With that, I am worried that I will never be the kind of writer that I want to be. I want to compel people, and I want my stories to matter to someone other than me...or the characters that I write about. I think I am going to learn a lot of valuable skills and information in this class, and I am so excited to witness first-hand the growth of my writing. I want this livejournal to be a record of the growth of my ability and my interests as a person and a writer. So far, I have been doing a good job, but now, I think I'm going to consciously work on pieces here.
Even if I can't be a writer...I still have a future! I could be a barista to the stars! I will make them there coffee with service and a smile! More specifically, I want to be Gerard Way's personal barista...and/or sex slave. HAAA.

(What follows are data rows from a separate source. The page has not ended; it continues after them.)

(** A call of [Write(p)] from [s0], at [pc] in [s]. *)
Record write_report (sid : Z) (p : bytes) (s0 : cw_state) (pc : cw_pc) (s : cw_state) : Prop := {
  (* everybody's complete frames, in order, and at most a part of one more *)
  wr_wire : exists junk, w_out (cw_conn s) = w_out (cw_conn s0) ++ log_wire (cw_seq s0) (cw_log s) ++ junk /\
    (junk = [] \/ w_room (cw_conn s) = Some 0) /\
    exists o sf, junk `prefix_of` frame_bytes o (cw_seq s) sf;
  wr_seq : cw_seq s = (cw_seq s0 + len (cw_log s)) mod 2 ^ 64;
  (* this writer's frames are the first pieces of [p] *)
  wr_place : exists ps rest, own_frames (cw_log s) = data_frames sid ps /\ p = concat ps ++ rest /\
    pieces p = ps ++ pieces rest /\ place pc (len (concat ps)) rest s;
}.

(** The state a call finds: nobody else writes on the stream. *)
Record fresh_call (s : cw_state) : Prop := {
  fc_log : cw_log s = [];
  fc_seq : 0 <= cw_seq s < 2 ^ 64;
  fc_alone : parked (cw_win s) = false;
}.

Lemma own_frames_snoc l own o sf :
  own_frames (l ++ [(own, o, sf)]) = own_frames l ++ if own then [sf] else [].
Proof. unfold own_frames. rewrite filter_app, fmap_app. by destruct own. Qed.

Lemma place_next off rest s : place (cw_next off rest) off rest s.
Proof. by destruct rest. Qed.

(** ** One step *)

Section Step.
Context (sid : Z) (p : bytes) (s0 : cw_state) (F : fresh_call s0).
Abbreviation write_report := (write_report sid p s0).

(** The part of the report that is not about this writer. *)
Definition wire_ok (s : cw_state) : Prop :=
  (exists junk, w_out (cw_conn s) = w_out (cw_conn s0) ++ log_wire (cw_seq s0) (cw_log s) ++ junk /\
    (junk = [] \/ w_room (cw_conn s) = Some 0) /\ exists o sf, junk `prefix_of` frame_bytes o (cw_seq s) sf) /\
  cw_seq s = (cw_seq s0 + len (cw_log s)) mod 2 ^ 64.

Lemma wire_same s s' : wire_ok s -> w_out (cw_conn s') = w_out (cw_conn s) ->
  (w_room (cw_conn s) = Some 0 -> w_room (cw_conn s') = Some 0) ->
  cw_log s' = cw_log s -> cw_seq s' = cw_seq s -> wire_ok s'.
Proof.
  intros [(junk & E & Hj & Hp) Hs] Eo Er El Eq. unfold wire_ok. rewrite Eo, El, Eq. split; [| done].
  exists junk. split_and!; [done | | done]. destruct Hj; auto.
Qed.

Lemma wire_write own o sf s : wire_ok s -> wire_ok (client_writeStreamFrame a own o sf s).2.
Proof.
  intros W. destruct (frame_fates own o sf s) as [c Hc Hr Hl Ho _ | | | e c junk Hc Ho Hj Hr Hn _]; [| done | done |].
  - destruct W as [(junk & E & Hj & _) Hs]. unfold wire_ok. cbn [snd cw_wrote cw_seq cw_conn cw_log]. split.
    + exists []. destruct Hj as [-> | ?]; [| done]. rewrite Ho, E, log_wire_snoc, <-Hs, !app_nil_r, <-app_assoc by apply F.
      split_and!; [done | by left |]. exists o, sf. apply prefix_nil.
    + rewrite Hs, Zplus_mod_idemp_l. f_equal. zlen.
  - destruct W as [(j0 & E & Hj0 & Hp0) Hs]. unfold wire_ok. cbn [snd cw_set_conn cw_seq cw_conn cw_log]. split; [| done].
    destruct (decide (w_room (cw_conn s) = Some 0)) as [E0 | Hne].
    + exists j0. rewrite Ho, (Hn E0), app_nil_r. split_and!; [done | by right | done].
    + destruct Hj0 as [-> | ?]; [| done]. rewrite app_nil_r in E. exists junk. rewrite Ho, E, <-app_assoc.
      split_and!; [done | by right | by exists o, sf].
Qed.

Lemma wire_other e s : wire_ok s -> wire_ok (cw_other a e s).
Proof.
  intros W. destruct e; cbn [cw_other]; try (by apply wire_write); (apply (wire_same s); [done | done | | done | done]); try done.
  cbn. intros ->. f_equal. lia.
Qed.

(** The others do not touch this writer's frames, nor undo the cause of an
    error. *)
Lemma other_own e s : own_frames (cw_log (cw_other a e s)) = own_frames (cw_log s).
Proof.
  destruct e as [| | | | | | o sf]; try done. cbn [cw_other].
  destruct (frame_fates false o sf s); try done. cbn [snd cw_wrote cw_log]. by rewrite own_frames_snoc, app_nil_r.
Qed.

Lemma write_flags own o sf s : let s' := (client_writeStreamFrame a own o sf s).2 in
  cw_closed s' = cw_closed s /\ cw_stclosed s' = cw_stclosed s /\ cw_win s' = cw_win s.
Proof. cbn. by destruct (frame_fates own o sf s). Qed.

Lemma write_room own o sf s : w_room (cw_conn s) = Some 0 ->
  w_room (cw_conn (client_writeStreamFrame a own o sf s).2) = Some 0.
Proof. intros E. by destruct (frame_fates own o sf s). Qed.

Lemma cause_other e ev s : cause e s -> cause e (cw_other a ev s).
Proof.
  destruct e; cbn; [done | | |].
  - intros Hc. destruct ev; try done. cbn [cw_other]. by destruct (write_flags false o sf s) as (-> & _).
  - intros Hr. destruct ev; try done; cbn [cw_other]; [cbn; rewrite Hr; f_equal; lia | by apply write_room].
  - intros Hc. destruct ev; try done. cbn [cw_other]. by destruct (write_flags false o sf s) as (_ & -> & _).
Qed.

Lemma place_other pc n rest ev s : place pc n rest s -> place pc n rest (cw_other a ev s).
Proof. destruct pc as [| | |off [e|]|]; try done. cbn. intros (? & ? & ?). split_and!; [done.. |]. by apply cause_other. Qed.

Lemma report_other pc ev s : write_report pc s -> write_report pc (cw_other a ev s).
Proof.
  intros [W Q (ps & rest & E & Hp & Hps & Hpl)]. destruct (wire_other ev s (conj W Q)) as [W' Q'].
  split; [done | done |]. exists ps, rest. rewrite other_own. split_and!; try done. by apply place_other.
Qed.

Lemma report_win pc pc' w s : write_report pc s ->
  (forall n rest, place pc n rest s -> place pc' n rest (cw_set_win w s)) -> write_report pc' (cw_set_win w s).
Proof.
  intros [W Q (ps & rest & E & Hp & Hps & Hpl)] Hgo. split; [done | done |]. exists ps, rest. split_and!; try done. by apply Hgo.
Qed.

Lemma set_win_same s : cw_set_win (cw_win s) s = s.
Proof. by destruct s. Qed.

(** A frame of this writer. *)
Lemma report_frame o off rest s : write_report (WFrame off rest) s ->
  match cw_step a sid o (WFrame off rest) s with Some (pc', s') => write_report pc' s' | None => False end.
Proof.
  intros [W Q (ps & r & E & Hp & Hps & -> & -> & Hr)]. cbn [cw_step].
  pose proof (wire_write true o (SFrame sid v2TypeData (piece r)) s (conj W Q)) as Hw.
  assert (Hpos : place (WDone (len (concat ps)) None) (len (concat ps)) [] s) by done.
  destruct (frame_fates true o (SFrame sid v2TypeData (piece r)) s) as [c Hc Hroom Hl Ho _ | Hl | Hc | e c junk Hc Ho Hj Hroom Hn _];
    destruct Hw as [W' Q']; cbn [fst snd] in *.
  - split; [done | done |]. exists (ps ++ [piece r]), (drop (length (piece r)) r). cbn [cw_wrote cw_log].
    rewrite own_frames_snoc, E. split_and!.
    + unfold data_frames. by rewrite fmap_app.
    + rewrite concat_app, <-app_assoc. cbn. rewrite app_nil_r. rewrite <-piece_drop. done.
    + rewrite Hps, (pieces_cons r Hr), <-app_assoc. done.
    + rewrite concat_app, len_app. cbn [concat]. rewrite app_nil_r. apply place_next.
  - pose proof (len_piece r). cbn in Hl. lia.
  - split; [done | done |]. exists ps, r. split_and!; done.
  - split; [done | done |]. exists ps, r. split_and!; done.
Qed.

Lemma report_step o pc s pc' s' : write_report pc s -> cw_step a sid o pc s = Some (pc', s') -> write_report pc' s'.
Proof.
  intros R Hs. destruct pc as [off rest | off rest | off rest | off e |]; try discriminate Hs.
  - cbn in Hs. unfold acquireWindow in Hs. repeat case_match; simplify_eq.
    all: try (apply (report_win (WAcquire off rest)); [done | by intros n r (-> & -> & ?)]).
    rewrite <-(set_win_same s'). apply (report_win (WAcquire off rest)); [done |]. by intros n r (-> & -> & ?).
  - cbn in Hs. destruct (parked _); [done |]. injection Hs as <- <-. rewrite <-(set_win_same s).
    apply (report_win (WPark off rest)); [done |]. by intros n r (-> & -> & ?).
  - pose proof (report_frame o off rest s R) as Hf. by rewrite Hs in Hf.
Qed.

Lemma report_start : write_report (cw_next 0 p) s0.
Proof.
  split.
  - exists []. rewrite (fc_log _ F). change (log_wire (cw_seq s0) []) with (@nil byte).
    split_and!; [by rewrite app_nil_r | by left |]. exists (CfOracle 0 (fun _ => x00)), (SFrame 0 0 []). apply prefix_nil.
  - rewrite (fc_log _ F), len_nil, Z.add_0_r, Z.mod_small by apply F. done.
  - exists [], p. rewrite (fc_log _ F). split_and!; [done | done | done | apply place_next].
Qed.

Lemma run_invariant (P : cw_pc -> cw_state -> Prop) :
  (forall pc s o pc' s', P pc s -> cw_step a sid o pc s = Some (pc', s') -> P pc' s') ->
  (forall pc s ev, P pc s -> P pc (cw_other a ev s)) ->
  forall acts pc s pc' s', P pc s -> cw_run sid acts (pc, s) = Some (pc', s') -> P pc' s'.
Proof.
  intros Hown Hoth. induction acts as [|[o | ev] acts IH]; intros pc s pc' s' H0; cbn.
  - by intros [= <- <-].
  - destruct (cw_step a sid o pc s) as [[pc1 s1]|] eqn:Es; [| done]. cbn. apply IH. by eapply Hown.
  - apply IH. by apply Hoth.
Qed.

Lemma report_run acts pc s : cw_run sid acts (cw_next 0 p, s0) = Some (pc, s) -> write_report pc s.
Proof.
  apply (run_invariant write_report); [intros; by eapply report_step | intros; by apply report_other | apply report_start].
Qed.
End Step.

(** ** The window *)

Definition own_bytes (s : cw_state) : Z := len (concat (sf_payload <$> own_frames (cw_log s))).

(** Taken from the window and not yet sent. *)
Definition hand (pc : cw_pc) : Z := match pc with WFrame _ r => len (piece r) | _ => 0 end.

Definition credit_of (x : cw_action) : Z := match x with Other (EvCredit n) => n | _ => 0 end.
Fixpoint credited (acts : list cw_action) : Z :=
  match acts with [] => 0 | x :: acts' => credit_of x + credited acts' end.

(** Credit is a uint32, and the window is set once, before the call. *)
Definition one_window (x : cw_action) : Prop :=
  match x with Other (EvOpenOK _) => False | Other (EvCredit n) => 0 <= n < 2 ^ 32 | _ => True end.

Definition account (total : Z) (pc : cw_pc) (s : cw_state) : Prop :=
  flowControlled (cw_win s) = true /\ 0 <= sendWindow (cw_win s) /\
  own_bytes s + hand pc + sendWindow (cw_win s) <= total.

Lemma own_bytes_snoc own o sf c s :
  own_bytes (cw_wrote (own, o, sf) c s) = own_bytes s + if own then len (sf_payload sf) else 0.
Proof.
  unfold own_bytes. cbn [cw_wrote cw_log]. rewrite own_frames_snoc. destruct own.
  - rewrite fmap_app, concat_app, len_app. cbn. by rewrite app_nil_r.
  - by rewrite app_nil_r, Z.add_0_r.
Qed.

Lemma account_other t pc ev s : account t pc s -> one_window (Other ev) -> t + credit_of (Other ev) < 2 ^ 63 ->
  0 <= hand pc -> account (t + credit_of (Other ev)) pc (cw_other a ev s).
Proof.
  intros (Hf & Hw & Ht) Hc Hb Hh. assert (0 <= own_bytes s) by apply len_nonneg.
  destruct ev as [v | n | | | | k | o sf]; cbn [one_window credit_of cw_other] in *; rewrite ?Z.add_0_r; try done.
  - unfold account, own_bytes in *. cbn [cw_set_win cw_win cw_log win_credit flowControlled sendWindow].
    assert (Ei : i64 (sendWindow (cw_win s) + n) = sendWindow (cw_win s) + n)
      by (unfold i64; rewrite Z.mod_small by lia; lia).
    rewrite Ei. split_and!; [done | lia | lia].
  - unfold account. destruct (write_flags false o sf s) as (_ & _ & ->). split_and!; [done | done |].
    enough (own_bytes (client_writeStreamFrame a false o sf s).2 = own_bytes s) as -> by done.
    destruct (frame_fates false o sf s); cbn [snd]; [by rewrite own_bytes_snoc, Z.add_0_r | done..].
Qed.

I saw Gerard in the flesh, shook his hand, and told him that his cane was pimp last Thursday. Being the slightly obsessed fan that I am, I signed up to be a member of My Chemical Romance's street team...and I got an invitation to be in the audience of an exclusive, private, free concert Thursday after the VMAs at the Knitting Factory in NYC. Needless to say, it was a pivotal moment in my concert-going life. Front row, intimate, awesome, powerful, and FREE! Ray was soloing right up in my face...I could grab his guitar and pull him into the crowd if I wanted to. Gerard's face was hovering right over mine as he bent into the audience; girls were grabbing his hands and he was very close to being pulled into the pit. I was pouring sweat, and so many bodies were smashing against each other. It was such a magnetic performace; Gerard is a rock star to the T. He evokes so many images of Mick Jagger, Bowie, Roger Daltrey, and Freddie Mercury...these magnificent rock gods from the 70s whose performing skills are unrivaled today. He is so glam, and I couldn't keep my eyes off him. He is alive...his eyes burn, and his face contorts with every note and every change of emotion. It's incredible to experience that rawness and pureness first-hand.
I feel very lucky, and they are pretty damn cool to treat their fans to that kind of show...even if they did cancel their gig in Allentown after I drove for 3 1/2 hours and waited all day in the pouring rain, just to end up sleeping in a Benadryl coma in the back seat of the car during the concert.